**The problem:**
Give back exactly the lines from the one that includes "Definition drop_duplicates (df" to the last line below, both included, and no further lines.

**Extracted records:**
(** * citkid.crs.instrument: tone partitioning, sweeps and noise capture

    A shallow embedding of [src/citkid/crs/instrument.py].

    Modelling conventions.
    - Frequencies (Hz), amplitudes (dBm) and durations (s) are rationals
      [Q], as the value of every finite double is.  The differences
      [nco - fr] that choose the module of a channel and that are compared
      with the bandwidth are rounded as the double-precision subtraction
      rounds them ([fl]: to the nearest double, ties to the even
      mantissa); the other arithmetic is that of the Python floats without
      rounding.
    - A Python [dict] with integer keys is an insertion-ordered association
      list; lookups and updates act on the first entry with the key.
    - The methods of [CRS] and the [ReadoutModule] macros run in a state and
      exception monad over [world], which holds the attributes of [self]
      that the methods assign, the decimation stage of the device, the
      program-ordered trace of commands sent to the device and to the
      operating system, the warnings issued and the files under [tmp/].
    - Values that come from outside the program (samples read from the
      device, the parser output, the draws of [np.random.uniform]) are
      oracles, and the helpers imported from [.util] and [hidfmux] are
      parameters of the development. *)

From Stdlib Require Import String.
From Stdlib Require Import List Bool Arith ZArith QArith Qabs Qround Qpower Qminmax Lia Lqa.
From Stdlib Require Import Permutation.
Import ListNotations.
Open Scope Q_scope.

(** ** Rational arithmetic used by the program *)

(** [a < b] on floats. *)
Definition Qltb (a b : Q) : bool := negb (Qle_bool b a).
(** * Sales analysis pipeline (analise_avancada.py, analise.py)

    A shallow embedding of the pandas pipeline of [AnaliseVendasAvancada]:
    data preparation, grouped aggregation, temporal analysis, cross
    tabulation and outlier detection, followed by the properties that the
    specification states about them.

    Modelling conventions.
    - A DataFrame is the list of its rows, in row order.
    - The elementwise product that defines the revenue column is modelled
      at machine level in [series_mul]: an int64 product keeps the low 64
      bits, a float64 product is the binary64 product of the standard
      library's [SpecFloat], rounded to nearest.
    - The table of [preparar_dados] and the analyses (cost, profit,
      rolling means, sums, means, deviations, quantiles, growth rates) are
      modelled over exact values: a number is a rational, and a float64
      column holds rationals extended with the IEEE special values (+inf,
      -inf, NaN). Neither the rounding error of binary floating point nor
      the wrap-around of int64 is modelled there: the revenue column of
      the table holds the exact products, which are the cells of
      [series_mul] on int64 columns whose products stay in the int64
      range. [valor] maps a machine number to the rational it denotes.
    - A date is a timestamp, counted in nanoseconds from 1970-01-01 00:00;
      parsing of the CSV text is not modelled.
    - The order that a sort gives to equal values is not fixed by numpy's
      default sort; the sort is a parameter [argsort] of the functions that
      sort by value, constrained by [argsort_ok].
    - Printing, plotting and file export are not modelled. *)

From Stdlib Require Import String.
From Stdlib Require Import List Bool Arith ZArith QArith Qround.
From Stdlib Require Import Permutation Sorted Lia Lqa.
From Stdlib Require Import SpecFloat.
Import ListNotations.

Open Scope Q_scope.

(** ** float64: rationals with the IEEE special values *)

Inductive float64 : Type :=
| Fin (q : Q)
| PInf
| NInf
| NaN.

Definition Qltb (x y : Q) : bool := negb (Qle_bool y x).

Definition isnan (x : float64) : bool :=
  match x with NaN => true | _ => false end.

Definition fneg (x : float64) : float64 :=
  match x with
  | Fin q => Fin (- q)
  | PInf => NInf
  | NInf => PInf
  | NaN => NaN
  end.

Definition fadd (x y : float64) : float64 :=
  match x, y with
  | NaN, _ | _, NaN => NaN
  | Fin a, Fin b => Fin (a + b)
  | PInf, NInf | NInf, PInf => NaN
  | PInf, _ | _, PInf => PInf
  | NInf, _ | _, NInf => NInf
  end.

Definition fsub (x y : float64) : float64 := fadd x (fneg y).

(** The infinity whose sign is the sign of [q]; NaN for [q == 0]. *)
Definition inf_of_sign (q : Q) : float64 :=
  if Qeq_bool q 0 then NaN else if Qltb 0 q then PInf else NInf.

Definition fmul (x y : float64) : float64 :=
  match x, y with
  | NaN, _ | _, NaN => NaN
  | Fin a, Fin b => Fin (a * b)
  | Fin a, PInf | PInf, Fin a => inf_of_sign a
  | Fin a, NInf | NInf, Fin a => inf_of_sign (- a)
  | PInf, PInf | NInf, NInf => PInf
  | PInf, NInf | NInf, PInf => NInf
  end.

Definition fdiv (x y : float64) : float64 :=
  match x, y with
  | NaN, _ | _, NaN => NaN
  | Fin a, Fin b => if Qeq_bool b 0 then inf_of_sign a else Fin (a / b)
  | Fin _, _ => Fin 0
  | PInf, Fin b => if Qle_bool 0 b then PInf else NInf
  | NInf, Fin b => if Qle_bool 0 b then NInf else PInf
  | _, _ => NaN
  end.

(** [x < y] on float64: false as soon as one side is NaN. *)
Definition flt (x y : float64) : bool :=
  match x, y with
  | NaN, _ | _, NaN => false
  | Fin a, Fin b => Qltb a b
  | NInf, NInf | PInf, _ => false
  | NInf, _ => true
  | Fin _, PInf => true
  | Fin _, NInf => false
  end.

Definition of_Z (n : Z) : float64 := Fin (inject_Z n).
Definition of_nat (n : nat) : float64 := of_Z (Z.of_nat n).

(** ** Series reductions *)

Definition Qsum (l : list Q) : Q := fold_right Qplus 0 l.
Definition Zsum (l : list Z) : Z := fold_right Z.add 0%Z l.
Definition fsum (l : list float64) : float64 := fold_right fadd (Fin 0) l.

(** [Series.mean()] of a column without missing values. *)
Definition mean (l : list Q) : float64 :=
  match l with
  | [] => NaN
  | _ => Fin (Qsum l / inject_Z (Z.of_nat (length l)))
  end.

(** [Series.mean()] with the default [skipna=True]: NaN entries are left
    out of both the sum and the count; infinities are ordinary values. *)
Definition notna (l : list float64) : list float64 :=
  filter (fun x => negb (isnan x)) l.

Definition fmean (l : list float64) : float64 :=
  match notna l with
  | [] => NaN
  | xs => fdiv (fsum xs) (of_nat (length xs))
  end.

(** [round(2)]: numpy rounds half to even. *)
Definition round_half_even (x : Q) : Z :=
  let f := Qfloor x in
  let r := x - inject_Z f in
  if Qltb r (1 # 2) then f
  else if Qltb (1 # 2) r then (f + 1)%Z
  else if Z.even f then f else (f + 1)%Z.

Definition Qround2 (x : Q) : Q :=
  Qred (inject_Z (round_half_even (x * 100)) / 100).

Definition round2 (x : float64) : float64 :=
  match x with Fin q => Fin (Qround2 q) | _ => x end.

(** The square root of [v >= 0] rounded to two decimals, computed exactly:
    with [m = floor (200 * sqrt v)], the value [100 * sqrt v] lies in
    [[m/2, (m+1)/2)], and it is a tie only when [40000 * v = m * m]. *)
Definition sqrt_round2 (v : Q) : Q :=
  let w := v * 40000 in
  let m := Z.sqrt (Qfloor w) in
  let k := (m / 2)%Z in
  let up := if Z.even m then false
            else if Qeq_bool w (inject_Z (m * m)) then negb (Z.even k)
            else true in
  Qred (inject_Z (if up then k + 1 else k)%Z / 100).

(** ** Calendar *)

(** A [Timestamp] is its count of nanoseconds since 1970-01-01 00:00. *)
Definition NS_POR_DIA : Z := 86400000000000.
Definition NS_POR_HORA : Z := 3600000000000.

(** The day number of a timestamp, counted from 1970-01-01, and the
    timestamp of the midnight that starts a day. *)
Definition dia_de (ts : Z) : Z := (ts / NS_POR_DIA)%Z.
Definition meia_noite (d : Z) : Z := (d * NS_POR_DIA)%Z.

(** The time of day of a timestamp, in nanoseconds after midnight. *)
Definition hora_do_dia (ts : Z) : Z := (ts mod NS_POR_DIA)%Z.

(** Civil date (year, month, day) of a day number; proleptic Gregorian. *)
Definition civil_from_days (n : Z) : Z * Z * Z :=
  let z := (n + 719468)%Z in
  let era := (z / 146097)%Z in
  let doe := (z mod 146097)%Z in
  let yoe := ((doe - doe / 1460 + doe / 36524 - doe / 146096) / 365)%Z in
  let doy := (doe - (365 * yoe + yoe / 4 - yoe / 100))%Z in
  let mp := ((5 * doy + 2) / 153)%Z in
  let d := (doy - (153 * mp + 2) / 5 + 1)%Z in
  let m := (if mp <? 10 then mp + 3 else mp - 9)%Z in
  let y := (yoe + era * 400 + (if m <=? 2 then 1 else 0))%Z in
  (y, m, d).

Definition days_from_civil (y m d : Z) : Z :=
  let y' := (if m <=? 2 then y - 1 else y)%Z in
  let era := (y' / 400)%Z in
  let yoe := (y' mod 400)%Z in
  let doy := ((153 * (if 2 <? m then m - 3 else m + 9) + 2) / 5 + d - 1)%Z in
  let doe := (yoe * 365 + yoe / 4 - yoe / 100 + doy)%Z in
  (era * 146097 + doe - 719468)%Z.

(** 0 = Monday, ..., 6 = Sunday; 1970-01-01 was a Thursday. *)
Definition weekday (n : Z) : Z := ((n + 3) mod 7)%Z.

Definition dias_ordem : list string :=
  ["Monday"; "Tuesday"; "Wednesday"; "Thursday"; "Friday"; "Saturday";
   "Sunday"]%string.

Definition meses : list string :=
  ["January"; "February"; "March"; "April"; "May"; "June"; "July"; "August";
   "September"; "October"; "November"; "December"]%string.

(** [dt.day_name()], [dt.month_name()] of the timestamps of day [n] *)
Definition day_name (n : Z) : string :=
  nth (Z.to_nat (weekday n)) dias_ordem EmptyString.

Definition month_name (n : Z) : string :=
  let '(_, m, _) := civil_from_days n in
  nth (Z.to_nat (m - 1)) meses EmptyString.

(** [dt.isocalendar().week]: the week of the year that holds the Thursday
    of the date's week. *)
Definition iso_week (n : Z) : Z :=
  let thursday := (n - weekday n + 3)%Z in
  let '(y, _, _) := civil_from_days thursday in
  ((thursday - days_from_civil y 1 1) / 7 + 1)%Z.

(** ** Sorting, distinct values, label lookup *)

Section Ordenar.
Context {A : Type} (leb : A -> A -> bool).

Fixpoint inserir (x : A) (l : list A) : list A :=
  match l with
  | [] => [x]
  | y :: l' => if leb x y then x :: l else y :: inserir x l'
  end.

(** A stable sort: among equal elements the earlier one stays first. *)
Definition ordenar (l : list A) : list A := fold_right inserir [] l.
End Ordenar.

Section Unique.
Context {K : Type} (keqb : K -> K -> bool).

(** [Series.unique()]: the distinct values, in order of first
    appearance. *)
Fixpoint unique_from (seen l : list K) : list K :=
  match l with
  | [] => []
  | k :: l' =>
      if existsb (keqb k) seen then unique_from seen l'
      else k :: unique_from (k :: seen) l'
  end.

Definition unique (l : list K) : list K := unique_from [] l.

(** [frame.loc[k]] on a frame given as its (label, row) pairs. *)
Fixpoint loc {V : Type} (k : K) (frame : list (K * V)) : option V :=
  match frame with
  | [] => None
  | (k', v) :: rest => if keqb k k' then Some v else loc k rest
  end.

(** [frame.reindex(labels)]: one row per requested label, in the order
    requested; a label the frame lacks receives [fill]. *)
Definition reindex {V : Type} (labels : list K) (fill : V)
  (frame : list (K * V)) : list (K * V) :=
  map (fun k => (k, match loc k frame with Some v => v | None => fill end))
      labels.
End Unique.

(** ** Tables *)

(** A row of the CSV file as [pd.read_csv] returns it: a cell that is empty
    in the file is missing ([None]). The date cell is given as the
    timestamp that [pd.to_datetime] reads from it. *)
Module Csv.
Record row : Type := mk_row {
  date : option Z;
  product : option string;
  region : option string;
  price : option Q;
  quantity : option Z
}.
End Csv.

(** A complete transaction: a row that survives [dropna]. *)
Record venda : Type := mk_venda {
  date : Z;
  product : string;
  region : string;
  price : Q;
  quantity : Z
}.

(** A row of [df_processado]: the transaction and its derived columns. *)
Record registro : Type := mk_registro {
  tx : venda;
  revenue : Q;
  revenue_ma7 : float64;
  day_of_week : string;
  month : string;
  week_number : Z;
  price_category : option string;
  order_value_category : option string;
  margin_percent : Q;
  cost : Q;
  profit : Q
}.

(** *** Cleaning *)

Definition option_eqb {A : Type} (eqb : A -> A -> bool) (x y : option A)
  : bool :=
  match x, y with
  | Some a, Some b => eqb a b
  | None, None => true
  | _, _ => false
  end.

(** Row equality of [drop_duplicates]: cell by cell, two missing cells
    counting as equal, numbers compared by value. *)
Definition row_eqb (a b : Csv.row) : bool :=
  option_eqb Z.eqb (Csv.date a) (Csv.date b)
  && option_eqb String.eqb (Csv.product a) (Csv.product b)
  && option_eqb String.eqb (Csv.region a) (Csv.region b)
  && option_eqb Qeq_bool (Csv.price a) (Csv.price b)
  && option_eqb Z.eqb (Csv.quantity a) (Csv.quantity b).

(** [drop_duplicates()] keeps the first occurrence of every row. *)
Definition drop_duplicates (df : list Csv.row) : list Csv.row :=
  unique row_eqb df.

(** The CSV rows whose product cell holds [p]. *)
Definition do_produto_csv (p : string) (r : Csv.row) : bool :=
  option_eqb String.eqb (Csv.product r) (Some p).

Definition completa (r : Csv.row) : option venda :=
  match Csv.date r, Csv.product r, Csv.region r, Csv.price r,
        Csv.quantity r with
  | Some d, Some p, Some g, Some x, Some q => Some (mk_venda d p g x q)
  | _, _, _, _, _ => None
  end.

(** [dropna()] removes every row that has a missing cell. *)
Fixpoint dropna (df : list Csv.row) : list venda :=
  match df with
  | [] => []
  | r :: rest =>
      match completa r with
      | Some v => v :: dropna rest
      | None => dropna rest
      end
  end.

**Output of the exercise:**
Definition drop_duplicates (df : list Csv.row) : list Csv.row :=
  unique row_eqb df.

(** The CSV rows whose product cell holds [p]. *)
Definition do_produto_csv (p : string) (r : Csv.row) : bool :=
  option_eqb String.eqb (Csv.product r) (Some p).

Definition completa (r : Csv.row) : option venda :=
  match Csv.date r, Csv.product r, Csv.region r, Csv.price r,
        Csv.quantity r with
  | Some d, Some p, Some g, Some x, Some q => Some (mk_venda d p g x q)
  | _, _, _, _, _ => None
  end.

(** [dropna()] removes every row that has a missing cell. *)
Fixpoint dropna (df : list Csv.row) : list venda :=
  match df with
  | [] => []
  | r :: rest =>
      match completa r with
      | Some v => v :: dropna rest
      | None => dropna rest
      end
  end.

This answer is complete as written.